(** X2: for any parameters, the chunk at position [j] of the result has
    [chunk_index = j], and carries the id, title and creation time of the
    conversation. *)
Theorem chunk_index_is_position (conversation : Conversation)
    (chunk_size overlap : Z) (chunks : list Chunk) (j : nat) (c : Chunk) :
  chunk_conversation conversation chunk_size overlap = Ok chunks ->
  chunks !! j = Some c ->
  chunk_index c = Z.of_nat j /\
  conversation_id c = conv_id conversation /\
  conversation_title c = conv_title conversation /\
  created_at c = conv_created_at conversation.
Proof.
  unfold chunk_conversation. intros Hrun Hj.
  destruct (Py.range 0 _ (chunk_size - overlap)) as [indices|e];
    [|discriminate Hrun].
  cbn in Hrun. injection Hrun as <-.
  by eapply chunk_loop_indexed; [|exact Hj].
Qed.

Lemma chunk_index_is_position_witness :
  chunk_index (nth_chunk (sample_conversation 5) 3 1 1) = 1%Z /\
  conversation_id (nth_chunk (sample_conversation 5) 3 1 1) = "c1".
Proof.
  destruct (chunk_index_is_position (sample_conversation 5) 3 1
              [nth_chunk (sample_conversation 5) 3 1 0;
               nth_chunk (sample_conversation 5) 3 1 1]
              1 (nth_chunk (sample_conversation 5) 3 1 1))
    as (Hi & Hc & _).
  - vm_compute. reflexivity.
  - reflexivity.
  - split; [exact Hi | exact Hc].
Defined.

(** X3: with [0 <= overlap < chunk_size] no message is left out: every
    message index below [n] lies in the range of some returned chunk. *)
Theorem chunks_cover_messages (conversation : Conversation)
    (chunk_size overlap : Z) (chunks : list Chunk) (k : Z) :
  (0 <= overlap < chunk_size)%Z ->
  chunk_conversation conversation chunk_size overlap = Ok chunks ->
  (0 <= k < Z.of_nat (length (conv_messages conversation)))%Z ->
  exists c, In c chunks /\ (message_start_idx c <= k < message_end_idx c)%Z.
Proof.
  intros [Hov Hlt] Hrun Hk.
  rewrite chunk_conversation_windows in Hrun by lia. injection Hrun as <-.
  set (n := Z.of_nat (length (conv_messages conversation))) in *.
  set (count := chunk_count n chunk_size overlap).
  set (s := (chunk_size - overlap)%Z).
  pose proof (count_pos conversation chunk_size overlap ltac:(lia)) as Hcount.
  pose proof (last_window_reaches_end conversation chunk_size overlap Hlt
                ltac:(lia)) as Hlast.
  fold n count in Hcount, Hlast. fold s in Hlast.
  pose proof (Z.div_mod k s ltac:(lia)) as Hdm.
  pose proof (Z.mod_pos_bound k s ltac:(lia)) as Hmod.
  assert (0 <= k / s)%Z as Hq by (apply Z.div_pos; lia).
  set (j := Z.to_nat (Z.min (k / s) (Z.of_nat count - 1))).
  exists (nth_chunk conversation chunk_size overlap j). split.
  - apply in_map, in_seq. lia.
  - unfold nth_chunk. cbn [message_start_idx message_end_idx]. fold n s.
    assert (Z.of_nat j = Z.min (k / s) (Z.of_nat count - 1)) as -> by lia.
    destruct (Z.min_spec (k / s) (Z.of_nat count - 1)) as [[Hle ->]|[Hle ->]]; nia.
Qed.

Lemma chunks_cover_messages_witness :
  exists c,
    In c [nth_chunk (sample_conversation 5) 3 1 0;
          nth_chunk (sample_conversation 5) 3 1 1] /\
    (message_start_idx c <= 4 < message_end_idx c)%Z.
Proof.
  apply (chunks_cover_messages (sample_conversation 5) 3 1).
  - lia.
  - vm_compute. reflexivity.
  - vm_compute. split; [discriminate | reflexivity].
Defined.

(** X4: with [0 <= overlap < chunk_size], a chunk that is followed by
    another one is full, the next chunk starts [overlap] messages before
    its end, and the last [overlap] messages of the one are the first
    [overlap] messages of the other. *)
Theorem consecutive_chunks_overlap (conversation : Conversation)
    (chunk_size overlap : Z) (chunks : list Chunk) (j : nat) (c c' : Chunk) :
  (0 <= overlap < chunk_size)%Z ->
  chunk_conversation conversation chunk_size overlap = Ok chunks ->
  chunks !! j = Some c -> chunks !! S j = Some c' ->
  Z.of_nat (length (messages c)) = chunk_size /\
  message_start_idx c' = (message_end_idx c - overlap)%Z /\
  drop (Z.to_nat (chunk_size - overlap)) (messages c)
  = take (Z.to_nat overlap) (messages c').
Proof.
  intros [Hov Hlt] Hrun Hj Hj'.
  rewrite chunk_conversation_windows in Hrun by lia. injection Hrun as <-.
  change (@map nat Chunk) with (@fmap list _ nat Chunk) in Hj, Hj'.
  rewrite list_lookup_fmap in Hj, Hj'.
  destruct (seq 0 _ !! j) as [k|] eqn:Hk; [|done].
  destruct (seq 0 _ !! S j) as [k'|] eqn:Hk'; [|done].
  apply lookup_seq in Hk as [-> _]. apply lookup_seq in Hk' as [-> Hcount].
  injection Hj as <-. injection Hj' as <-.
  cbn [Nat.add] in *.
  pose proof (earlier_window_short conversation chunk_size overlap Hov Hlt j Hcount)
    as Hshort.
  unfold nth_chunk. cbn [messages message_start_idx message_end_idx].
  set (msgs := conv_messages conversation) in *.
  set (s := (chunk_size - overlap)%Z) in *.
  assert (0 <= Z.of_nat j * s)%Z as Ha by (subst s; nia).
  split; [|split].
  - rewrite slice_length by lia. lia.
  - lia.
  - rewrite (slice_take_drop msgs (Z.of_nat j * s)) by lia.
    unfold Py.slice, Py.slice_bound.
    destruct (Z.ltb_spec (Z.of_nat (S j) * s) 0); [lia|].
    destruct (Z.ltb_spec (Z.of_nat (S j) * s + chunk_size) 0); [lia|].
    rewrite take_take, skipn_firstn_comm, drop_drop.
    f_equal; [lia|]. f_equal. lia.
Qed.

Lemma consecutive_chunks_overlap_witness :
  message_start_idx (nth_chunk (sample_conversation 5) 3 1 1) = 2%Z /\
  drop 2 (messages (nth_chunk (sample_conversation 5) 3 1 0))
  = take 1 (messages (nth_chunk (sample_conversation 5) 3 1 1)).
Proof.
  destruct (consecutive_chunks_overlap (sample_conversation 5) 3 1
              [nth_chunk (sample_conversation 5) 3 1 0;
               nth_chunk (sample_conversation 5) 3 1 1] 0
              (nth_chunk (sample_conversation 5) 3 1 0)
              (nth_chunk (sample_conversation 5) 3 1 1))
    as (_ & Hstart & Hshared).
  - lia.
  - vm_compute. reflexivity.
  - reflexivity.
  - reflexivity.
  - split; [exact Hstart | exact Hshared].
Defined.

(** X5: with [overlap = 0] the chunks partition the conversation: their
    message lists, one after the other, are the messages of the
    conversation. *)
Theorem chunks_partition_without_overlap (conversation : Conversation)
    (chunk_size : Z) (chunks : list Chunk) :
  (0 < chunk_size)%Z ->
  chunk_conversation conversation chunk_size 0 = Ok chunks ->
  concat (map messages chunks) = conv_messages conversation.
Proof.
  intros Hcs Hrun.
  rewrite chunk_conversation_windows in Hrun by lia. injection Hrun as <-.
  rewrite map_map. unfold nth_chunk. cbn [messages].
  set (msgs := conv_messages conversation).
  set (count := chunk_count (Z.of_nat (length msgs)) chunk_size 0).
  rewrite (map_ext _ (fun j : nat =>
             Py.slice msgs (0 + Z.of_nat j * chunk_size)
               (Z.min (0 + Z.of_nat j * chunk_size + chunk_size)
                      (Z.of_nat (length msgs))))).
  2:{ intros j.
      assert (0 <= Z.of_nat j * chunk_size)%Z by (apply Z.mul_nonneg_nonneg; lia).
      rewrite slice_clamp_hi by lia. rewrite Z.sub_0_r. by f_equal. }
  rewrite batches_upto by done. cbn [Z.of_nat Z.mul]. apply slice_all.
  destruct (decide (length msgs = 0%nat)) as [Hz|Hnz]; [nia|].
  assert (0 < Z.of_nat (length (conv_messages conversation)))%Z as Hn
    by (fold msgs; lia).
  pose proof (last_window_reaches_end conversation chunk_size 0 Hcs Hn) as Hlast.
  fold msgs count in Hlast. lia.
Qed.

Lemma chunks_partition_without_overlap_witness :
  exists chunks,
    chunk_conversation (sample_conversation 5) 2 0 = Ok chunks /\
    length chunks = 3%nat /\
    concat (map messages chunks) = sample_messages 5.
Proof.
  destruct (chunk_conversation (sample_conversation 5) 2 0) as [chunks|e] eqn:Hrun;
    [|vm_compute in Hrun; discriminate Hrun].
  pose proof (chunks_partition_without_overlap (sample_conversation 5) 2 chunks
                ltac:(lia) Hrun) as Hall.
  exists chunks. split; [reflexivity|]. split; [|exact Hall].
  vm_compute in Hrun. injection Hrun as <-. reflexivity.
Defined.

Lemma chunk_negative_stride_empty_witness :
  chunk_conversation (sample_conversation 5) 1 3 = Ok [].
Proof. apply chunk_negative_stride_empty. lia. Defined.

(** * Further properties of add_conversations *)

Lemma conversation_chunks_app (c1 c2 : list Conversation) :
  conversation_chunks (c1 ++ c2) = conversation_chunks c1 ++ conversation_chunks c2.
Proof. unfold conversation_chunks. by rewrite map_app, concat_app. Qed.

Lemma conversation_chunks_count (conversations : list Conversation) :
  length (conversation_chunks conversations)
  = sum_list (map (fun c => chunk_count (Z.of_nat (length (conv_messages c)))
                              default_chunk_size default_overlap)
                  conversations).
Proof.
  induction conversations as [|c rest IH]; [done|].
  change (c :: rest) with ([c] ++ rest) at 1.
  rewrite conversation_chunks_app, length_app, IH. cbn [map sum_list]. f_equal.
  unfold conversation_chunks. cbn [map concat].
  by rewrite app_nil_r, length_map, length_seq.
Qed.

Section ImportMore.
Context {EM : EmbeddingModel} {MT : Metric Embedding} {JC : JsonCodec}.

Lemma upsert_all_size_bounds (col : gmap string StoredRecord)
    (recs : list (string * StoredRecord)) :
  (size col <= size (upsert_all col recs) <= size col + length recs)%nat.
Proof.
  revert col. induction recs as [|[k v] recs IH]; intros col; [cbn; lia|].
  cbn [upsert_all foldl fst snd length]. fold (upsert_all (<[k:=v]> col) recs).
  specialize (IH (<[k:=v]> col)). rewrite map_size_insert in IH.
  revert IH. destruct (col !! k); unfold id; lia.
Qed.

Lemma upsert_all_size_fresh (col : gmap string StoredRecord)
    (recs : list (string * StoredRecord)) :
  NoDup (map fst recs) ->
  (forall k, In k (map fst recs) -> col !! k = None) ->
  size (upsert_all col recs) = (size col + length recs)%nat.
Proof.
  revert col. induction recs as [|[k v] recs IH]; intros col Hnd Hfresh; [cbn; lia|].
  cbn [map fst] in Hnd. apply NoDup_cons in Hnd as [Hk Hnd].
  cbn [upsert_all foldl fst snd length]. fold (upsert_all (<[k:=v]> col) recs).
  rewrite IH; [|done|].
  - rewrite map_size_insert, (Hfresh k) by (by left). cbn [length]. lia.
  - intros k' Hk'. rewrite lookup_insert_ne; [apply Hfresh; by right|].
    intros ->. by apply Hk, list_elem_of_In.
Qed.

Lemma upsert_all_other (col : gmap string StoredRecord)
    (recs : list (string * StoredRecord)) (k : string) :
  ~ In k (map fst recs) -> upsert_all col recs !! k = col !! k.
Proof.
  revert col. induction recs as [|[k' v] recs IH]; intros col Hk; [done|].
  cbn [upsert_all foldl fst snd]. fold (upsert_all (<[k':=v]> col) recs).
  cbn [map fst] in Hk. rewrite IH by (intros ?; apply Hk; by right).
  apply lookup_insert_ne. intros ->. apply Hk. by left.
Qed.

End ImportMore.

(** X7: [add_conversations] with [batch_size = 0] raises ([ValueError]
    from the batch loop's [range]) for every store and every conversation
    list, also the empty one; nothing is stored. *)
Theorem add_zero_batch_raises
    {EM : EmbeddingModel} {MT : Metric Embedding} {JC : JsonCodec}
    (s : Store) (conversations : list Conversation) :
  add_conversations s conversations 0 = Raise ValueError.
Proof. unfold add_conversations. by rewrite chunk_all_ok. Qed.

(** X8: with a negative [batch_size] the batch loop does not run:
    [add_conversations] returns the number of chunks it made as if they
    were added, while the collection holds what it held before. *)
Theorem add_negative_batch_stores_nothing
    {EM : EmbeddingModel} {MT : Metric Embedding} {JC : JsonCodec}
    (s : Store) (conversations : list Conversation) (batch_size : Z) :
  (batch_size < 0)%Z ->
  exists s1,
    add_conversations s conversations batch_size
    = Ok (s1, Z.of_nat (length (conversation_chunks conversations))) /\
    collection s1 = collection s /\
    total_chunks (get_stats s1) = total_chunks (get_stats s).
Proof.
  intros Hb. unfold add_conversations. rewrite chunk_all_ok.
  cbn [mbind result_bind Py.bind app]. unfold Py.range, Py.range_len.
  destruct (Z.eqb_spec batch_size 0); [lia|].
  destruct (Z.ltb_spec 0 batch_size); [lia|].
  destruct (Z.ltb_spec (Z.of_nat (length (map text (conversation_chunks conversations)))) 0);
    [lia|].
  cbn [Z.to_nat seq map Py.bind foldl].
  eexists. split; [done|].
  unfold get_stats. cbn [total_chunks]. by rewrite collection_set_collection.
Qed.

= = = = =

**What the task asks**
Transcribe the lines above between the line holding "(Z.of_nat (length msgs)))))." and the line holding "[|vm_compute in Hrun; discriminate Hrun].", inclusive, exactly as they stand and with nothing added.

**Exercise response**
                      (Z.of_nat (length msgs))))).
  2:{ intros j.
      assert (0 <= Z.of_nat j * chunk_size)%Z by (apply Z.mul_nonneg_nonneg; lia).
      rewrite slice_clamp_hi by lia. rewrite Z.sub_0_r. by f_equal. }
  rewrite batches_upto by done. cbn [Z.of_nat Z.mul]. apply slice_all.
  destruct (decide (length msgs = 0%nat)) as [Hz|Hnz]; [nia|].
  assert (0 < Z.of_nat (length (conv_messages conversation)))%Z as Hn
    by (fold msgs; lia).
  pose proof (last_window_reaches_end conversation chunk_size 0 Hcs Hn) as Hlast.
  fold msgs count in Hlast. lia.
Qed.

Lemma chunks_partition_without_overlap_witness :
  exists chunks,
    chunk_conversation (sample_conversation 5) 2 0 = Ok chunks /\
    length chunks = 3%nat /\
    concat (map messages chunks) = sample_messages 5.
Proof.
  destruct (chunk_conversation (sample_conversation 5) 2 0) as [chunks|e] eqn:Hrun;
    [|vm_compute in Hrun; discriminate Hrun].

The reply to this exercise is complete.